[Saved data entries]
* * *
(** ** addMember *)


(** C9, as amended: [addMember] sends a POST to the members collection whose
    body is the given member as it is: its role is the one the caller passed,
    so it is ["member"] when the argument has that role, as its declared type
    asks, and nothing in the function makes it so.  When the response has a
    status in 200-299 a GET of the members collection follows, as in
    [fetchUsers]: the roster becomes the body of that response, or stays
    with [error] set to ["Failed to fetch users"] when the refresh fails.
    When the POST fails, [error] is ["Failed to add member"], the roster
    stays and no other request is sent.  [addMember] never throws. *)
Theorem addMember_posts member posted refreshed w :
  let payload :=
    {| body_id := nm_id member; body_name := Some (nm_name member);
       body_email := Some (nm_email member);
       body_password := nm_password member;
       body_role := nm_role member |} in
  let request :=
    {| url := API_URL +:+ "/members"; method := "POST";
       headers := [("Content-Type", "application/json")];
       body := Some payload |} in
  let refresh :=
    {| url := API_URL +:+ "/members"; method := "GET";
       headers := []; body := None |} in
  let sent :=
    {| store := store w; trace := trace w ++ [Fetch request];
       localStorage := localStorage w |} in
  let result := addMember member posted refreshed w in
  (nm_role member = "member" -> body_role payload = "member") /\
  result.1 = Fulfilled tt /\
  (exists rest, trace result.2 = trace w ++ Fetch request :: rest) /\
  (forall r, posted = Fulfilled r -> (200 <= status r <= 299)%N ->
     result.2 = (fetchUsers refreshed sent).2 /\
     requests (trace result.2) = requests (trace w) ++ [request; refresh] /\
     (forall r' us,
        refreshed = Fulfilled r' -> (200 <= status r' <= 299)%N ->
        json r' = Fulfilled us ->
        users (store result.2) = us /\
        error (store result.2) = error (store w)) /\
     (fetch_failed refreshed ->
        users (store result.2) = users (store w) /\
        error (store result.2) = Some "Failed to fetch users")) /\
  (request_failed posted ->
     error (store result.2) = Some "Failed to add member" /\
     users (store result.2) = users (store w) /\
     requests (trace result.2) = requests (trace w) ++ [request] /\
     exists e,
       trace result.2 =
         trace w ++ [Fetch request; ConsoleError "Failed to add member:" e]).
Proof.
  intros payload request refresh sent result. subst result.
  rewrite addMember_run. cbn zeta.
  change (mkRequest (API_URL +:+ "/members") "POST" jsonHeaders
            (Some (member_object member))) with request.
  fold sent. repeat apply conj.
  - intros Hrole. exact Hrole.
  - destruct posted as [r|e]; [destruct (ok r)|]; reflexivity.
  - destruct posted as [r|e]; [destruct (ok r)|]; cbn.
    + destruct (fetchUsers_trace refreshed sent) as [rest ->]. cbn.
      rewrite <- app_assoc. eauto.
    + rewrite <- app_assoc. eauto.
    + rewrite <- app_assoc. eauto.
  - intros r -> Hr. apply ok_true in Hr. rewrite Hr. cbn [snd].
    repeat apply conj.
    + reflexivity.
    + rewrite fetchUsers_requests. cbn [trace sent].
      rewrite requests_app, <- app_assoc. reflexivity.
    + intros r' us -> Hr' Hjs. apply ok_true in Hr'.
      rewrite (fetchUsers_success _ _ _ Hr' Hjs). split; reflexivity.
    + intros Hf. rewrite (fetchUsers_failure _ _ Hf). split; reflexivity.
  - intros [e|r Hr]; [|apply ok_false in Hr; rewrite Hr]; cbn;
      rewrite !requests_app, <- !app_assoc; cbn; rewrite ?app_nil_r;
      repeat split; eauto.
Qed.

(** ** The session *)

(** C10: in every reachable state the session is anonymous or authenticated;
    it goes from anonymous to authenticated only by a call of [login] that
    returns [true], from authenticated to anonymous only by [logout], and
    every other event, a failed login included, leaves [user] and
    [isAuthenticated] as they are. *)
Theorem session_transitions w :
  reachable w ->
  (anonymous (store w) \/ authenticated (store w)) /\
  forall ev,
    (anonymous (store w) -> authenticated (store (run ev w)) ->
     login_succeeds ev w) /\
    (authenticated (store w) -> anonymous (store (run ev w)) ->
     ev = CallLogout) /\
    (~ login_succeeds ev w -> ev <> CallLogout ->
     user (store (run ev w)) = user (store w) /\
     isAuthenticated (store (run ev w)) = isAuthenticated (store w)).
Proof.
  intros Hw. split; [now apply reachable_session|].
  intros ev.
  destruct (run_session ev w) as [Hlogin|[->|[Hu Ha]]].
  - repeat split; try tauto.
    intros _ [Hanon _].
    apply login_succeeds_authenticated in Hlogin as [Hauth _]. congruence.
  - repeat split; try tauto; try congruence.
    intros _ [Hauth _]. cbn in Hauth. discriminate.
  - unfold anonymous, authenticated. rewrite Hu, Ha.
    repeat split; auto.
    + intros [Hf _] [Ht _]. congruence.
    + intros [Ht _] [Hf _]. congruence.
Qed.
* * *
**Exercise details:** Which lines in the records above hold the string "Some"? Copy each of them.

**Response:**
    {| body_id := nm_id member; body_name := Some (nm_name member);
       body_email := Some (nm_email member);
       body := Some payload |} in
        error (store result.2) = Some "Failed to fetch users")) /\
     error (store result.2) = Some "Failed to add member" /\
            (Some (member_object member))) with request.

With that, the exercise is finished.